● **Work to be completed**
Output should begin at the line holding "(** ** The read path *)" and end at the last line of the entries; print those lines verbatim and no others.

● **Stored dataset items**

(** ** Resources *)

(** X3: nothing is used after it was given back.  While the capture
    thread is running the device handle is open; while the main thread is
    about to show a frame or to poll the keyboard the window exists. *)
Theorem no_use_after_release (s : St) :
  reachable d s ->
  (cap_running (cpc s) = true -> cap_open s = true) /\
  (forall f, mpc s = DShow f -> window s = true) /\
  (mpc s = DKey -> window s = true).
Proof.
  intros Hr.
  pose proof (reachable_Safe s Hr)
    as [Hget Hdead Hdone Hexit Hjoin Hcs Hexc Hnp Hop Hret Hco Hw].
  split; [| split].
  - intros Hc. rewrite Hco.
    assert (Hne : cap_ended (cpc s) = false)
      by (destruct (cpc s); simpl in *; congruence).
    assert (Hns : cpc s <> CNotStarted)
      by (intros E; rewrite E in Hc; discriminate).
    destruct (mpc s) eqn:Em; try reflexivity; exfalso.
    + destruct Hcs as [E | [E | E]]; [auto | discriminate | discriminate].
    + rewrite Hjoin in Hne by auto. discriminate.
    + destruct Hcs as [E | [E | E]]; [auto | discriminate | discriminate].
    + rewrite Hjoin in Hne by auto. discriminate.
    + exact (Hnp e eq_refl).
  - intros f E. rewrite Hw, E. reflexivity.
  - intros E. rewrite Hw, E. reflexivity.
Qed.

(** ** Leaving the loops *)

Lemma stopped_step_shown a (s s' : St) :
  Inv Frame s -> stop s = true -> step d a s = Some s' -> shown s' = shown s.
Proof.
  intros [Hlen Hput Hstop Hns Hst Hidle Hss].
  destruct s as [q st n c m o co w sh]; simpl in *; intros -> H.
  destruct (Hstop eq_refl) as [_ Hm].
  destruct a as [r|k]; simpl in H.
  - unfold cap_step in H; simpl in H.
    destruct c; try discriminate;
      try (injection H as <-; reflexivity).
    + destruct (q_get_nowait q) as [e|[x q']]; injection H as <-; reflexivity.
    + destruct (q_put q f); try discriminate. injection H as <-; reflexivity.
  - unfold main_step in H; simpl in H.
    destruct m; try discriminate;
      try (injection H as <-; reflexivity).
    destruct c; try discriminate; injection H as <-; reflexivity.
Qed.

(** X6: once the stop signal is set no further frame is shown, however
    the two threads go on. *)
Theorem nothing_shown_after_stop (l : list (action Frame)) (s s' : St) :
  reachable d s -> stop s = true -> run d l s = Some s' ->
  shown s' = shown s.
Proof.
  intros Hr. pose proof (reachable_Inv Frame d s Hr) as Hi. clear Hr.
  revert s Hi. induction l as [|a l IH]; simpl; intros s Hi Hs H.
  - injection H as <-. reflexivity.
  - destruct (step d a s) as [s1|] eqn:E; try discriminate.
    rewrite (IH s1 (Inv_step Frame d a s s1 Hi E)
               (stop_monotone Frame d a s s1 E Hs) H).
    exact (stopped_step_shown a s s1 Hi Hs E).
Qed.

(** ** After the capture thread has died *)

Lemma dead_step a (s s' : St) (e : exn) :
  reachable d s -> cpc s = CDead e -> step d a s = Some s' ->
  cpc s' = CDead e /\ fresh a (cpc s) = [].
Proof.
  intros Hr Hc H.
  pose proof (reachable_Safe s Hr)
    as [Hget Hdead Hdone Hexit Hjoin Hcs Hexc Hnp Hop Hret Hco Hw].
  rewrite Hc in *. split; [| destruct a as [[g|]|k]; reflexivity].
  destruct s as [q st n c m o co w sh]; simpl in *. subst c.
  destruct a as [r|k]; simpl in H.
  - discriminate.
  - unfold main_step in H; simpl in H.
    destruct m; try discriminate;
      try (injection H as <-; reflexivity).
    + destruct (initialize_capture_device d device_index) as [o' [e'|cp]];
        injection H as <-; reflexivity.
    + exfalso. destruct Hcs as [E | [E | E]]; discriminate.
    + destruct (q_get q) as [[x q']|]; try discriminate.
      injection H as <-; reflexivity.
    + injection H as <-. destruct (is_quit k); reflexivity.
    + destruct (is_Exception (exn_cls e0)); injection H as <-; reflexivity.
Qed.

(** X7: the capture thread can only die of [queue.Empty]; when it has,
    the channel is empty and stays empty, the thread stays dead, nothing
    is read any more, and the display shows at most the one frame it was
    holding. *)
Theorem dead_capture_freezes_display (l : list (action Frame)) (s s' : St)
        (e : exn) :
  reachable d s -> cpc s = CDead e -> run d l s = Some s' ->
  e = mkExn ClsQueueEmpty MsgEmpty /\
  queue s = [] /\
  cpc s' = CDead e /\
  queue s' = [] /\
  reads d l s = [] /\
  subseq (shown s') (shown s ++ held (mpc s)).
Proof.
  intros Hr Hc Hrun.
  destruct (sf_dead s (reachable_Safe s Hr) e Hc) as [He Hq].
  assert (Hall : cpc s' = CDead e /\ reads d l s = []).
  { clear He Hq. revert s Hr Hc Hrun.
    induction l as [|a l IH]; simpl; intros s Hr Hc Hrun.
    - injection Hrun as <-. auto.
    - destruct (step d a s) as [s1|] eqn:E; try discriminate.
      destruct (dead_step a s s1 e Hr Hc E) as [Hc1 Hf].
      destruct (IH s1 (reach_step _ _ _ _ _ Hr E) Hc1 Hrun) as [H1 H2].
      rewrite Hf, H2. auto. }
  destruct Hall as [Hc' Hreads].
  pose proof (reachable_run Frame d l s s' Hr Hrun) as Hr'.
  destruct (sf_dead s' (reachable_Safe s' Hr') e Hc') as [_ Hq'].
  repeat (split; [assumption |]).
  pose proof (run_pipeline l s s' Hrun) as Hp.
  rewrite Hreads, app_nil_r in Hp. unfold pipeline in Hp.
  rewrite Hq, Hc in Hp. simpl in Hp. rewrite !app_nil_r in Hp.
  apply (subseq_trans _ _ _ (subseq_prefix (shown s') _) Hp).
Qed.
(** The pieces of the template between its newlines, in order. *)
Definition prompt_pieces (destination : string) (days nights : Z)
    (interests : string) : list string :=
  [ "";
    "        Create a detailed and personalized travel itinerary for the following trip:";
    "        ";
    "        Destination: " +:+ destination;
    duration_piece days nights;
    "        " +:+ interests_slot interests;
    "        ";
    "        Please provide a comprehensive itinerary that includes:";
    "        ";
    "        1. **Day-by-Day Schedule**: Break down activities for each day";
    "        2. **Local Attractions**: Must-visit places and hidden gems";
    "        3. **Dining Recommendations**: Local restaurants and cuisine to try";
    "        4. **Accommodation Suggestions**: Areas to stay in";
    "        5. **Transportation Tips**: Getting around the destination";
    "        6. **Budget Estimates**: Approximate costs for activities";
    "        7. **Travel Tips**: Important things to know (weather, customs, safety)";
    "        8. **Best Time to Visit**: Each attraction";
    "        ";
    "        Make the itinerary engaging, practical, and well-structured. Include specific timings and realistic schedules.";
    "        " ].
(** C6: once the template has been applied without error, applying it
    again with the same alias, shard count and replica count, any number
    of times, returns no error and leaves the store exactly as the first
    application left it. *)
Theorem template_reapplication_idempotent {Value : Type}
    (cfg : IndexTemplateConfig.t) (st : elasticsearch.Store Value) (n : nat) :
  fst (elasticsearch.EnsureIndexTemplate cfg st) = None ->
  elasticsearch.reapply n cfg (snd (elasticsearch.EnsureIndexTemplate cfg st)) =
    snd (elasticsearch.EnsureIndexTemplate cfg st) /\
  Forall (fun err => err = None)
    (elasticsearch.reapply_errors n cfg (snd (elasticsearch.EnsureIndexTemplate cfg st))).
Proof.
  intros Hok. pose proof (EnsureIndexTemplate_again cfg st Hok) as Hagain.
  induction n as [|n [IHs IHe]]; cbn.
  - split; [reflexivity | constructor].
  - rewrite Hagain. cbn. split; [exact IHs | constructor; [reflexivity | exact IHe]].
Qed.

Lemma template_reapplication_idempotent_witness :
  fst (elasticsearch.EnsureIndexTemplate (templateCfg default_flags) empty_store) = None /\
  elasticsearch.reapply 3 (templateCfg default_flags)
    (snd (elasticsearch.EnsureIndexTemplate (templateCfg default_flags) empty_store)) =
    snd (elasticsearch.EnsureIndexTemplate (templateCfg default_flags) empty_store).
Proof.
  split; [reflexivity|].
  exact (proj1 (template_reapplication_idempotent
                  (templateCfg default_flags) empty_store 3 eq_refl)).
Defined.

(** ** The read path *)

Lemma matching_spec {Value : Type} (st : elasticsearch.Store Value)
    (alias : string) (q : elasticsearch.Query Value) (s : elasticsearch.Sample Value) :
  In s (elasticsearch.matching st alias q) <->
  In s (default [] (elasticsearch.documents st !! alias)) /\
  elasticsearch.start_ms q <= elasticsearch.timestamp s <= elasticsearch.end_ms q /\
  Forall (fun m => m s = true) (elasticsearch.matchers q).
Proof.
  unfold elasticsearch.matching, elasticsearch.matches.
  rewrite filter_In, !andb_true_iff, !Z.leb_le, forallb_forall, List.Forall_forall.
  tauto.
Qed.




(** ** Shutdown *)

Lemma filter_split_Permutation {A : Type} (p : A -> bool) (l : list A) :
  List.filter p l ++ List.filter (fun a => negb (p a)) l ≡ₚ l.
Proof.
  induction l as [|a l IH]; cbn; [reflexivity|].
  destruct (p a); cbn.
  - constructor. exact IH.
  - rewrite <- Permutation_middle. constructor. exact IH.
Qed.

● **Result for this task**
(** ** The read path *)

Lemma matching_spec {Value : Type} (st : elasticsearch.Store Value)
    (alias : string) (q : elasticsearch.Query Value) (s : elasticsearch.Sample Value) :
  In s (elasticsearch.matching st alias q) <->
  In s (default [] (elasticsearch.documents st !! alias)) /\
  elasticsearch.start_ms q <= elasticsearch.timestamp s <= elasticsearch.end_ms q /\
  Forall (fun m => m s = true) (elasticsearch.matchers q).
Proof.
  unfold elasticsearch.matching, elasticsearch.matches.
  rewrite filter_In, !andb_true_iff, !Z.leb_le, forallb_forall, List.Forall_forall.
  tauto.
Qed.




(** ** Shutdown *)

Lemma filter_split_Permutation {A : Type} (p : A -> bool) (l : list A) :
  List.filter p l ++ List.filter (fun a => negb (p a)) l ≡ₚ l.
Proof.
  induction l as [|a l IH]; cbn; [reflexivity|].
  destruct (p a); cbn.
  - constructor. exact IH.
  - rewrite <- Permutation_middle. constructor. exact IH.
Qed.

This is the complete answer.